De seis y media a siete me confesaré.

De siete a ocho prepararé el aposento de mi corazón para recibir a mi Esposo.

De ocho a nueve sacaré Animas del Purgatorio y ganaré indulgencias por ellas

De nueve a diez rezaré los quince misterios de la corona de la Madre de Dios.

De diez al tiempo de una Misa, me encomendaré a mis Santos devotos, los domingos y fiestas hasta las once.

Después comeré, si tuviere necesidad.

A las dos rezaré Vísperas y haré examen general y Particular.

De dos a cinco haré ejercicios de manos y levantaré el corazón a Cristo.

De cinco a seis, lección espiritual y rezas Completas.

De seis a nueve, oración mental.

De nueve a diez saldré de mi aposento por un jarro de agua y tomaré algún alivio moderado.

De diez a doce, oración mental.

De doce a una, lección de algún libro de vida de santos y rezaré Maitines.

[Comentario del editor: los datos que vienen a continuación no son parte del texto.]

(** ** C6: transport failures are retried, then counted *)



(** ** C8: the classifier's deterministic tier comes first *)

(** C8. A body with a stop-word is classified opt-out, and a body with a
    booking phrase and no stop-word booking-confirmed, without the external
    capability (the result is the same whatever capability is configured);
    when the external capability is reached and answers opt-out, the intent
    is opt-out. The opt-out event moves every non-terminal Conversation to
    [opted_out], after which a send already selected by a sweep and a manual
    send are both rejected. *)
Theorem classifier_rules_first (e : env) (b : string) (hist : list message) :
  (is_stop b = true -> classify e b hist = (IOptOut, false)) /\
  (is_stop b = false -> is_booking b = true -> classify e b hist = (IBookingConfirmed, false)) /\
  (forall e', classify_rules b <> None -> classify e' b hist = classify e b hist) /\
  (is_booking b = false -> understand e b hist = Some IOptOut ->
   fst (classify e b hist) = IOptOut) /\
  (forall sy c l now text, find_conv (conv_lead c) (convs sy) = Some c ->
   is_terminal (state c) = false ->
   find_lead (conv_lead c) (leads sy) = Some l ->
   let sy' := snd (apply_event sy c (InboundReceived IOptOut)) in
   state c <> OptedOut /\
   find_conv (conv_lead c) (convs sy') = Some (with_pending (with_state c OptedOut) false) /\
   sched_execute e now sy' (conv_lead c) = (RejectedTerminal, sy') /\
   send_manual e now sy' (conv_lead c) text = (RejectedTerminal, sy')).
Proof.
  split; [intros H; unfold classify, classify_rules; rewrite H; reflexivity|].
  split; [intros H1 H2; unfold classify, classify_rules; rewrite H1, H2; reflexivity|].
  split; [intros e' H; unfold classify; destruct (classify_rules b); [reflexivity | congruence]|].
  split.
  - intros Hb Hu; unfold classify, classify_rules.
    destruct (is_stop b); [reflexivity|]; rewrite Hb, Hu; reflexivity.
  - intros sy c l now text Hc Ht Hl; simpl.
    assert (Hopt : transition (state c) (InboundReceived IOptOut) = Accepted OptedOut StopPermanently)
      by (destruct (state c); simpl in *; congruence).
    unfold apply_event; rewrite Hopt; simpl.
    assert (Hf : find_conv (conv_lead c)
                   (set_conv (conv_lead c) (with_pending (with_state c OptedOut) false) (convs sy))
                 = Some (with_pending (with_state c OptedOut) false))
      by (eapply find_conv_set_same; [exact Hc | reflexivity]).
    split; [intros Heq; rewrite Heq in Ht; discriminate|].
    split; [exact Hf|].
    split.
    + unfold sched_execute; simpl; rewrite Hl, Hf; reflexivity.
    + unfold send_manual, get_or_create; simpl; rewrite Hl, Hf; reflexivity.
Qed.

Lemma classifier_rules_first_witness :
  is_stop "Please STOP texting me" = true /\
  classify demo_env "Please STOP texting me" [] = (IOptOut, false).
Proof.
  split; [reflexivity|].
  exact (proj1 (classifier_rules_first demo_env "Please STOP texting me" []) eq_refl).
Defined.

(** ** C1: terminal Conversations reject every later send *)

(** C1. Once a Lead's Conversation is [booked] or [opted_out], after any
    sequence of further operations of the core, a send for that Lead reached
    by a Scheduler sweep and a manual send are both answered with the explicit
    [RejectedTerminal], and the store is returned unchanged: no message is
    queued, persisted or handed to the transport. *)
Theorem terminal_conversation_rejects_sends (e : env) (s : sys) (os : list op) (lid : nat)
    (l : lead) (c : conversation) (now : Z) (text : string) :
  find_lead lid (leads s) = Some l ->
  find_conv lid (convs s) = Some c ->
  is_terminal (state c) = true ->
  sched_execute e now (run_ops e s os) lid = (RejectedTerminal, run_ops e s os) /\
  send_manual e now (run_ops e s os) lid text = (RejectedTerminal, run_ops e s os).
Proof.
  intros Hl Hc Ht.
  destruct (run_ops_evolves e os s) as [HL HC].
  destruct (conv_change_terminal _ _ HC lid c Hc Ht) as (c' & Hc' & Hs).
  split.
  - unfold sched_execute; rewrite HL, Hl, Hc', Hs, Ht; reflexivity.
  - unfold send_manual, get_or_create; rewrite HL, Hl, Hc', Hs, Ht; reflexivity.
Qed.

Lemma terminal_conversation_rejects_sends_witness :
  let s' := run_ops demo_env (demo_store OptedOut)
              [OpInbound 5%Z (demo_payload "hello again"); OpSweep 100%Z] in
  sched_execute demo_env 200%Z s' 1 = (RejectedTerminal, s') /\
  send_manual demo_env 200%Z s' 1 "hi" = (RejectedTerminal, s').
Proof.
  exact (terminal_conversation_rejects_sends demo_env (demo_store OptedOut)
           [OpInbound 5%Z (demo_payload "hello again"); OpSweep 100%Z] 1 demo_lead
           (demo_conv OptedOut) 200%Z "hi" eq_refl eq_refl eq_refl).
Defined.

(** ** C4: at most one non-terminal Conversation per Lead *)

(** C4. If the store holds at most one non-terminal Conversation per Lead,
    it still does after any sequence of operations of the core (inbound
    events, sweeps, manual sends, timeouts, re-engagement limits). *)
Theorem one_active_conversation_per_lead (e : env) (s : sys) (os : list op) :
  one_active_per_lead (convs s) -> one_active_per_lead (convs (run_ops e s os)).
Proof.
  intros H; destruct (run_ops_evolves e os s) as [_ HC].
  exact (conv_change_one_active _ _ HC H).
Qed.

Lemma one_active_conversation_per_lead_witness :
  one_active_per_lead (convs (run_ops demo_env (mkSys [demo_lead] [] [] [] [] [] [] [])
    [OpManual 0%Z 1 "hello"; OpInbound 10%Z (demo_payload "STOP");
     OpManual 20%Z 1 "hello again"])).
Proof.
  apply one_active_conversation_per_lead.
  intros l; unfold active_count; simpl; lia.
Defined.

(** ** Bookkeeping of the inbound pipeline *)

Lemma count_tid_app t ms m :
  count_tid t (ms ++ [m]) =
  count_tid t ms + match transport_id m with Some t' => if String.eqb t' t then 1 else 0
                                          | None => 0 end.
Proof.
  unfold count_tid; rewrite filter_app, length_app; simpl.
  destruct (transport_id m) as [t'|]; [destruct (String.eqb t' t)|]; reflexivity.
Qed.

Lemma apply_event_books s c ev :
  seen_ids (snd (apply_event s c ev)) = seen_ids s /\
  msgs (snd (apply_event s c ev)) = msgs s /\
  sent_log (snd (apply_event s c ev)) = sent_log s /\
  held (snd (apply_event s c ev)) = held s /\
  length (trans_log (snd (apply_event s c ev))) <= S (length (trans_log s)).
Proof.
  unfold apply_event; destruct (transition (state c) ev); simpl; [|repeat split; lia].
  rewrite length_app; simpl; repeat split; lia.
Qed.

Lemma deliver_books e now s l c text :
  seen_ids (snd (deliver e now s l c text)) = seen_ids s /\
  (forall t, count_tid t (msgs (snd (deliver e now s l c text))) = count_tid t (msgs s)) /\
  (state c <> New -> trans_log (snd (deliver e now s l c text)) = trans_log s).
Proof.
  unfold deliver; destruct (is_terminal (state c)); [repeat split; auto|].
  destruct (send_with_retry e (phone_number l) text) as [ok ds].
  destruct ok; [|repeat split; auto].
  destruct (state c) eqn:Hs;
    try (simpl; split; [reflexivity | split;
           [intros t; rewrite count_tid_app; simpl; lia | reflexivity]]).
  cbn [fst snd].
  match goal with |- context [snd (apply_event ?a ?b ?x)] =>
    destruct (apply_event_books a b x) as (A1 & A2 & _) end.
  split; [rewrite A1; reflexivity|].
  split; [intros t; rewrite A2; simpl; rewrite count_tid_app; simpl; lia|].
  congruence.
Qed.

Lemma transition_schedule_reply s ev st : transition s ev = Accepted st ScheduleReply -> st = Engaged.
Proof. destruct s, ev as [|[]| | |]; simpl; congruence. Qed.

De una a cuatro dormiré los viernes en mi cruz; las demás noches en mi escalera. Antes de acostarme tendré disciplina de cien azotes.

Los lunes, miércoles y viernes (advientos y cuaresmas) la oración la tendré en la Cruz. Los viernes garbanzos en los pies, y una corona de cardas me pondré y seis cilicios de cardas. Ayunaré toda la semana, los domingos comeré una onza de pan. I todos los días comenzaré con la Gracia de Dios.